## DIRECTIONS
Could you copy each line of the entries that contains "ceil"?

## DATA FOR PROCESSING

Lemma word64_A s x y : Forall word64 s -> word64 (KeccakRef.A s x y).
Proof.
  intros Hs. unfold KeccakRef.A.
  destruct (nth_in_or_default (x mod 5 + 5 * (y mod 5)) s 0) as [Hin| ->].
  - rewrite Forall_forall in Hs. apply Hs. apply list_elem_of_In. exact Hin.
  - unfold word64. lia.
Qed.

Lemma word64_mk f :
  (forall x y, (x < 5)%nat -> (y < 5)%nat -> word64 (f x y)) -> Forall word64 (KeccakRef.mk f).
Proof.
  intros Hf. unfold KeccakRef.mk. apply Forall_forall. intros w Hw.
  apply list_elem_of_In, in_map_iff in Hw as (i & <- & Hi). apply in_seq in Hi.
  apply Hf; [apply Nat.mod_upper_bound; lia | apply Nat.Div0.div_lt_upper_bound; lia].
Qed.

Lemma rho_offset_lt x y : (x < 5)%nat -> (y < 5)%nat -> (KeccakRef.rho_offset x y < 64)%nat.
Proof.
  intros Hx Hy.
  do 5 (destruct x as [|x];
        [do 5 (destruct y as [|y]; [vm_compute; lia|]); lia|]). lia.
Qed.

Lemma word64_Rnd ir s : (ir < 24)%nat -> Forall word64 s -> Forall word64 (KeccakRef.Rnd ir s).
Proof.
  intros Hir Hs. unfold KeccakRef.Rnd.
  assert (Ht : Forall word64 (KeccakRef.theta s)).
  { apply word64_mk. intros x y _ _. apply word64_lxor; [apply word64_A, Hs|].
    unfold KeccakRef.D, KeccakRef.C.
    repeat first [apply word64_lxor | apply word64_rot | apply word64_A | exact Hs | lia].
 }
  assert (Hr : Forall word64 (KeccakRef.rho (KeccakRef.theta s))).
  { apply word64_mk. intros x y Hx Hy.
    apply word64_rot; [apply word64_A, Ht | apply rho_offset_lt; assumption]. }
  assert (Hp : Forall word64 (KeccakRef.pi (KeccakRef.rho (KeccakRef.theta s)))).
  { apply word64_mk. intros x y _ _. apply word64_A, Hr. }
  assert (Hc : Forall word64
                 (KeccakRef.chi (KeccakRef.pi (KeccakRef.rho (KeccakRef.theta s))))).
  { apply word64_mk. intros x y _ _.
    repeat first [apply word64_lnot | apply word64_lxor | apply word64_land
                 | apply word64_A | exact Hp]. }
  apply word64_mk. intros x y _ _.
  destruct (Nat.eqb x 0 && Nat.eqb y 0); [|apply word64_A, Hc].
  apply word64_lxor; [apply word64_A, Hc|].
  rewrite RC_nth by exact Hir.
  do 24 (destruct ir as [|ir]; [vm_compute; split; [discriminate | reflexivity]|]). lia.
Qed.


Lemma word64_keccak_f rounds s :
  Forall (fun ir => (ir < 24)%nat) rounds -> Forall word64 s ->
  Forall word64 (KeccakRef.keccak_f rounds s).
Proof.
  unfold KeccakRef.keccak_f. intros Hr. revert s.
  induction Hr as [|ir rounds Hir Hr IH]; intros s Hs; cbn [fold_left]; [exact Hs|].
  apply IH, word64_Rnd; assumption.
Qed.
(** The forward pass never raises; it saves the sample together with the
    clamped parameter. *)
Lemma Geometric_forward_returns
    (gen : Generator) (ctx : FunctionCtx (tensor * tensor)) (p : tensor) :
  ∃ result : tensor,
    Geometric.forward gen ctx p
    = Ok (mkCtx (Some (result,
                       torch.clamp p Geometric.clamp_min Geometric.clamp_max)),
          result) ∧
    length result = length p ∧
    ∀ (i : nat) (q : R),
      torch.clamp p Geometric.clamp_min Geometric.clamp_max !! i = Some q →
      result !! i = Some (inverse_cdf (gen i) q).
Proof.
  unfold Geometric.forward, torch.div.
  rewrite pointwise_same_length, bind_Ok; cycle 1.
  { unfold torch.log, torch.rsub.
    by rewrite !length_fmap, length_rand, length_clamp. }
  eexists. split; [reflexivity|]. split.
  - unfold torch.ceil, torch.log, torch.rsub.
    by rewrite length_fmap, length_zip_with, !length_fmap, length_rand,
      length_clamp, Nat.min_id.
  - intros i q Hq.
    pose proof (lookup_lt_Some _ _ _ Hq) as Hi.
    unfold torch.ceil, torch.log, torch.rsub.
    rewrite list_lookup_fmap, lookup_zip_with, !list_lookup_fmap.
    rewrite lookup_rand by done. by rewrite Hq.
Qed.

(** The weights of the Geometric backward pass, position by position. *)
Lemma Geometric_backward_same_shape
    (ctx : FunctionCtx (tensor * tensor)) (result p g : tensor) :
  saved_tensors ctx = Some (result, p) →
  length result = length p →
  length g = length p →
  ∃ down out : tensor,
    Geometric.w_minus_cont result p = Ok down ∧
    Geometric.backward ctx g = Ok out ∧
    length out = length p ∧
    ∀ (i : nat) (s q gi : R),
      result !! i = Some s → p !! i = Some q → g !! i = Some gi →
      down !! i = Some (if Rlt_dec 1 s then (s - 1) / (1 - q) else 0) ∧
      out !! i = Some (gi * (((if Rlt_dec 0 s then 1 / q else 0)
                              + (if Rlt_dec 1 s then (s - 1) / (1 - q) else 0))
                             / 2)).
Proof.
  intros Hctx Hres Hg. unfold Geometric.backward.
  rewrite (unpack_saved _ _ Hctx), bind_Ok.
  unfold Geometric.w_plus_cont, Geometric.w_minus_cont, Geometric.w_minus,
    Geometric.w_plus, torch.div, torch.add, torch.mul.
  rewrite where_same_length, bind_Ok by solve_lengths.
  rewrite (pointwise_same_length Rdiv), !bind_Ok by solve_lengths.
  rewrite where_same_length, bind_Ok by solve_lengths.
  rewrite (pointwise_same_length Rplus), bind_Ok by solve_lengths.
  rewrite (pointwise_same_length Rmult) by solve_lengths.
  eexists _, _. split; [reflexivity|]. split; [reflexivity|].
  split; [solve_lengths|].
  intros i s q gi Hs Hq Hgi.
  assert (Hi : (i < length p)%nat) by (by eapply lookup_lt_Some).
  unfold_elementwise. lookup_elementwise.
  rewrite !lookup_replicate_2 by solve_lengths. simpl.
  unfold torch.Rgtb. by destruct (Rlt_dec 0 s), (Rlt_dec 1 s).
Qed.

## YOUR RESPONSE
  - unfold torch.ceil, torch.log, torch.rsub.
    unfold torch.ceil, torch.log, torch.rsub.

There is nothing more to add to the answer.